I hoped he was going to recognize the smell of jam tarts browning nicely.
Morti lifted the lid on a butter dish and leapt back, startled, as a soft brown toad crawled out. ‘Oh. Does this belong to anyone?’
‘Ah, Mimi!’ said Knox. ‘I wondered where she was.’ He gathered the toad to him and plopped her out on the front doorstep. If a toad can look affronted, that was how Mimi looked as she crawled into a hole in a big stone. ‘She croaks to me every morning and has the most beautiful voice.’
Morti was continuing unstoppably. ‘They have huge nostrils to sniff out children to eat them. Worst thing you can do is be clean as you give off the most ghastly stench to a witch. I reckon all the kids at Twinhills should stop taking baths immediately.’
‘Um, I think you might find,’ said Knox, fiddling with his bow tie, ‘that at least part of that is from a book by Roald Dahl. It is a very good book, but that doesn’t make it true.’
He dragged a hand through his perfect hair and leant on the rough bark of the tree that grew through the centre of the cottage.
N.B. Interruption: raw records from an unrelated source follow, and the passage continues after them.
(** * mpvctrl: the command multiplexer of [mpvctrl.go]

    A shallow embedding of [MPVClient] (the pending-command table [i2c], the
    [sync.WaitGroup] counter [wg], the identifier generator [rd] and the
    buffered connection [rw]/[nc]) with its three operations [sendCommand],
    [inputMonitor] and [Close], followed by the properties of the
    multiplexing layer.

    Byte slices are [string]s (lists of 8-bit characters).  [uint32] values
    are integers in [0, 2^32) with the wrap-around of the conversion written
    out.  Channels live in a heap indexed by allocation order; the goroutine
    that [inputMonitor] starts for every matched response is a record with a
    program counter.  The library calls whose code is outside this repository
    ([bufio], [math/rand], [jsonparser]) are interfaces (type classes); what
    the peer sends, that is what each [ReadBytes] of the reader loop returns,
    and the result of [nc.Close] are inputs of the model. *)

From Stdlib Require Import ZArith String Ascii List DecimalString DecimalN Lia.
From stdpp Require Import base option list finite gmap strings.

Open Scope string_scope.
Open Scope Z_scope.

(** ** Bytes, errors and text formatting *)

Abbreviation bytes := string (only parsing).

(** Go [error] values.  [EOF] is [io.EOF] and [KeyPathNotFoundError] is
    [jsonparser.KeyPathNotFoundError]; the code compares against both by
    identity.  [nil] is [None] of [option error]. *)
Inductive error : Type :=
| EOF
| KeyPathNotFoundError
| Err (msg : string).

#[global] Instance error_eq_dec : EqDecision error.
Proof. solve_decision. Defined.

(** [err.Error()] *)
Definition Error (e : error) : string :=
  match e with
  | EOF => "EOF"
  | KeyPathNotFoundError => "Key path not found"
  | Err msg => msg
  end.

(** The double quote and the newline, and a helper that lets the JSON
    templates below be written with single quotes. *)
Definition dquote : ascii := "034"%char.
Definition newline : ascii := "010"%char.

Fixpoint dq (s : string) : string :=
  match s with
  | EmptyString => EmptyString
  | String c r => String (if Ascii.eqb c "'"%char then dquote else c) (dq r)
  end.

(** [%d] of an unsigned value. *)
Definition decimal (n : Z) : string :=
  NilZero.string_of_uint (N.to_uint (Z.to_N n)).

(** The conversion [uint32(x)] of an [int64]: the low 32 bits. *)
Definition uint32 (x : Z) : Z := x `mod` 2 ^ 32.

(** ** The command templates (mpvctrl.go, lines 24-40) *)

Definition JPC_PAUSE_ON : bytes := dq "{'command': ['set_property', 'pause', true]".
Definition JPC_PAUSE_OFF : bytes := dq "{'command': ['set_property', 'pause', false]".
Definition JPC_PAUSE_TOGGLE_ : bytes := dq "{'command': ['cycle', 'pause']".
Definition JPC_OSC_OFF : bytes := dq "{'command': ['script-message', 'osc-visibility', 'never']".
Definition JPC_OSC_ON : bytes := dq "{'command': ['script-message', 'osc-visibility', 'always']".
Definition JPC_PLAYLIST_PREV : bytes := dq "{'command': ['playlist-prev']".
Definition JPC_PLAYLIST_NEXT : bytes := dq "{'command': ['playlist-next']".
Definition JPC_CHAPTER_PREV : bytes := dq "{'command': ['add', 'chapter', -1]".
Definition JPC_CHAPTER_NEXT : bytes := dq "{'command': ['add', 'chapter', 1]".
Definition JPC_PRESS_LEFT : bytes := dq "{'command': ['keypress', 'LEFT']".
Definition JPC_PRESS_RIGHT : bytes := dq "{'command': ['keypress', 'RIGHT']".

(** [fmt.Sprintf("%s, \"request_id\": %d}\n", cmd, msgID)] (line 112) *)
Definition ncmd (cmd : bytes) (msgID : Z) : bytes :=
  cmd ++ dq ", 'request_id': " ++ decimal msgID ++ "}" ++ String newline EmptyString.

(** The eleven templates of the [var] block. *)
Definition templates : list bytes :=
  [JPC_PAUSE_ON; JPC_PAUSE_OFF; JPC_PAUSE_TOGGLE_; JPC_OSC_OFF; JPC_OSC_ON;
   JPC_PLAYLIST_PREV; JPC_PLAYLIST_NEXT; JPC_CHAPTER_PREV; JPC_CHAPTER_NEXT;
   JPC_PRESS_LEFT; JPC_PRESS_RIGHT].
Most magical folk are not trying to eat children, let alone try to take over the world. Most magical people I know are too busy practising getting a door to slam or bending a spoon. Magic can be a proper pain to get right. It’s one of the reasons magic needs to remain a secret. Because if it got out about magic you can bet people would go around demanding miracles for breakfast. People tend to assume magic can do a lot more than it really does. It would bring a lot of expectation and lead to a lot of disappointment. And it would mean trouble for all those magical folk pottering about their daily business, using their magic quietly to help people, in the way that all magical folk should.
‘Occasionally people might call on a wise woman,’ said Knox carefully. ‘They used to be called “cunning folk”, and they were once an accepted part of village life. Skill with herbs and a few well-chosen words can—’
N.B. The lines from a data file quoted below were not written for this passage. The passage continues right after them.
(** * PyQt-Figma-Designer: the generator composition framework

    A shallow embedding of [generator/design/design_generator.py],
    [generator/design/core/vector_generator.py],
    [generator/design/core/frame_generator.py] and
    [generator/design/components/custom_button_generator.py].

    - Python [str] values are [string]s; character-level methods work on the
      list of characters.  The character methods ([isalnum], [isdigit],
      [lower], [title]) are given for the 7-bit ASCII code points, the range
      on which Rocq's [ascii] and Python's [str] agree; a code of 128 and
      above counts as neither a letter nor a digit.
    - Python numbers (the [int]s and [float]s read from the Figma JSON) are an
      interface [Number]; [float_Number] instantiates it with binary64.
    - The class attributes [used_names], [graphic_counter], [svg_counter] and
      [windows], the generator objects and the files written are one
      explicit [State]; generators are objects of a heap and are referred to
      by their address, so that a parent and a backing group may be the same
      object. *)

From Stdlib Require Import Floats ZArith Ascii.
From Stdlib Require String.
From stdpp Require Import base list gmap strings pretty.

Local Open Scope Z_scope.
Local Open Scope nat_scope.

(** ** Python [str] methods *)

Module PyStr.

Definition chars (s : string) : list ascii := String.list_ascii_of_string s.
Definition str (l : list ascii) : string := String.string_of_list_ascii l.

Definition code (c : ascii) : N := N_of_ascii c.

Definition underscore : ascii := "_"%char.
Definition space : ascii := " "%char.

(** [c.isdigit()] *)
Definition isdigit (c : ascii) : bool :=
  (48 <=? code c)%N && (code c <=? 57)%N.
(** [c.isupper()] and [c.islower()] *)
Definition isupper (c : ascii) : bool :=
  (65 <=? code c)%N && (code c <=? 90)%N.
Definition islower (c : ascii) : bool :=
  (97 <=? code c)%N && (code c <=? 122)%N.
(** [c.isalnum()] *)
Definition isalnum (c : ascii) : bool :=
  isdigit c || isupper c || islower c.

(** [c.lower()] and [c.upper()] *)
Definition lower_char (c : ascii) : ascii :=
  if isupper c then ascii_of_N (code c + 32) else c.
Definition upper_char (c : ascii) : ascii :=
  if islower c then ascii_of_N (code c - 32) else c.

Definition is_underscore (c : ascii) : bool := bool_decide (c = underscore).

(** [s.replace(a, b)] for single characters [a] and [b] *)
Definition replace_char (a b : ascii) (l : list ascii) : list ascii :=
  (fun c => if bool_decide (c = a) then b else c) <$> l.

(** [s.lower()] *)
Definition lower (l : list ascii) : list ascii := lower_char <$> l.

(** ['__' in s] *)
Fixpoint contains_uu (l : list ascii) : bool :=
  match l with
  | a :: (b :: _) as r => (is_underscore a && is_underscore b) || contains_uu r
  | _ => false
  end.

(** [s.replace('__', '_')]: the occurrences are taken from the left and do
    not overlap. *)
Fixpoint replace_uu (l : list ascii) : list ascii :=
  match l with
  | a :: r =>
      match r with
      | b :: r' =>
          if is_underscore a && is_underscore b
          then underscore :: replace_uu r'
          else a :: replace_uu r
      | [] => [a]
      end
  | [] => []
  end.

(** [while '__' in s: s = s.replace('__', '_')].  Every round shortens the
    string, so [length s] rounds are enough ([collapse_no_uu]). *)
Fixpoint collapse_loop (fuel : nat) (l : list ascii) : list ascii :=
  match fuel with
  | O => l
  | S fuel' =>
      if contains_uu l then collapse_loop fuel' (replace_uu l) else l
  end.
Definition collapse (l : list ascii) : list ascii :=
  collapse_loop (length l) l.

(** [while s.startswith('_'): s = s[1:]] *)
Fixpoint lstrip_underscores (l : list ascii) : list ascii :=
  match l with
  | c :: r => if is_underscore c then lstrip_underscores r else l
  | [] => []
  end.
‘What we need to know is the best way to tackle the Howling Hag and stop her being mean to everyone. That witch bottle tied to the front of the school isn’t going to cut it.’
Knox blinked at Morti’s interruption. ‘The Howling Hag? Who’s the Howling Hag?’
‘There’s a picture of her on the sign outside my new home,’ Morti pointed out helpfully. ‘I heard there’s a legend and my dad was decorating and found these weird symbols carved into the woodwork. You can come and see them if you like. The inn is dead old. Dad looked ’em up and them symbols are to ward off evil. Same as that witch bottle. Anyway, it has to be an evil witch targeting the school, because of that black cat. It’s been hanging around, poking its pink nose into everything. It’s a sign. Worse is about to happen.’
This jolted me out of my almost-snooze. Hanging around and poking in a pink nose? I had a nasty feeling the boy might be talking about me.
I have been keeping watch. It’s easy to do. Well, it is if you’re a cat. The teachers have been delighted that such a very smart and dignified cat should choose to keep an eye on the place. Pretty much all the children are lovely, as long as they keep away from my fur. Their hands, particularly the youngest of them, are a little sticky, often covered in paint, glue, or a smear of whatever was in their sandwich for lunch.
‘Tarts!’ Finally Knox launched a rescue mission, using a pair of oven gloves shaped like goldfish, sliding the pastries on to the big table in the centre of the kitchen, jam still bubbling.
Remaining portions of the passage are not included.